RACHELLE YOUNGLAI REAL ESTATE REPORTER

Report finds more than 10% decrease in Ontarians with weak credit getting funds from major lenders over past decade as federal rules tightened

Subprime borrowers have had a harder time getting a loan from a bank over the past decade, as federal mortgage rules got tougher.

That is the finding from a new report from Canada Mortgage and Housing Corp. that looks at the growth of alternative lenders such as mortgage investment entities and private lenders.

The report analyzes the alternative lenders and their borrowers’ ability to exit the high-interest loans.

Alternative or subprime lenders offer more expensive, higher-interest, shortterm loans to borrowers with weak credit. These borrowers are unable to qualify for a cheaper mortgage from a chartered bank and typically use the subprime loan as a stopgap measure to make their mortgage payments as they improve their creditworthiness.

Last year, 71.5 per cent of subprime borrowers in Ontario were able to get a mortgage from a bank or sell their property without defaulting on loan payments or losing their property to foreclosure. That is down from 83 per cent in 2011, according to a CMHC report released on Wednesday. The report relies on data from Teranet, Ontario’s electronic land registry system.

“This share has decreased significantly in the past decade,” said CMHC.

The difficulty stems from the federal government’s tougher bank mortgage stress test that was introduced in 2016 to ensure that borrowers could continue to make their monthly mortgage payments when interest rates started to increase.

The rule only applies to mortgages from chartered banks and requires borrowers to prove they can make their payments at an interest rate that is at least two percentage points higher than their actual contracted rate.

“The decrease in switches to conventional lenders during the last decade is in part due to a series of macroprudential regulations and tighter underwriting standards making it more difficult for borrowers to return into that space,” said CMHC.

While CMHC only has data to 2021, this trend is likely to continue with mortgage rates quickly climbing as the Bank of Canada raises interest rates to combat soaring inflation.
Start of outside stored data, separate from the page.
(** * Telegram sentiment bot: a shallow embedding and its properties

    The development follows the two source modules:
    - [Py]        the Python built-ins the code relies on (float [max], [min],
                  [round], [str.strip], [re.sub]);
    - [Analyzer]  [sentiment_analyzer.py]: text preprocessing, the score
                  normaliser, label assignment, the outlier predicate;
    - [Bot]       [telegram_bot.py]: the session buffer, the JSON stores, the
                  count-based flush and the daily report.

    Python floats are IEEE-754 binary64 numbers and are modelled by Rocq's
    primitive floats; their specification ([Prim2SF], [SF64add], ...) is the
    one of the standard library. *)

From Stdlib Require Import ZArith NArith Lia Bool List Floats.
From stdpp Require Import gmap strings.
Import ListNotations.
The benchmark interest rate has risen 125 basis points in four months and is expected to increase further at the central bank’s next scheduled interest rate announcement next week.

The five year fixed mortgage is double the cost of last year and nearing an interest rate of 5 per cent. That means borrowers must prove they can make mortgage payments at an interest rate of nearly 7 per cent. That has made it harder for borrowers to qualify, especially borrowers that have faced credit problems.

The CMHC study found that subprime borrowers stayed with an alternative lender longer than anticipated. “Given the higher interest rates, this may pose longterm affordability issues for these borrowers,” said the study.

Over all, CMHC said alternative lenders account for 12 per cent of mortgage transactions in Ontario and are involved in up to 90 per cent of foreclosures in the province each year.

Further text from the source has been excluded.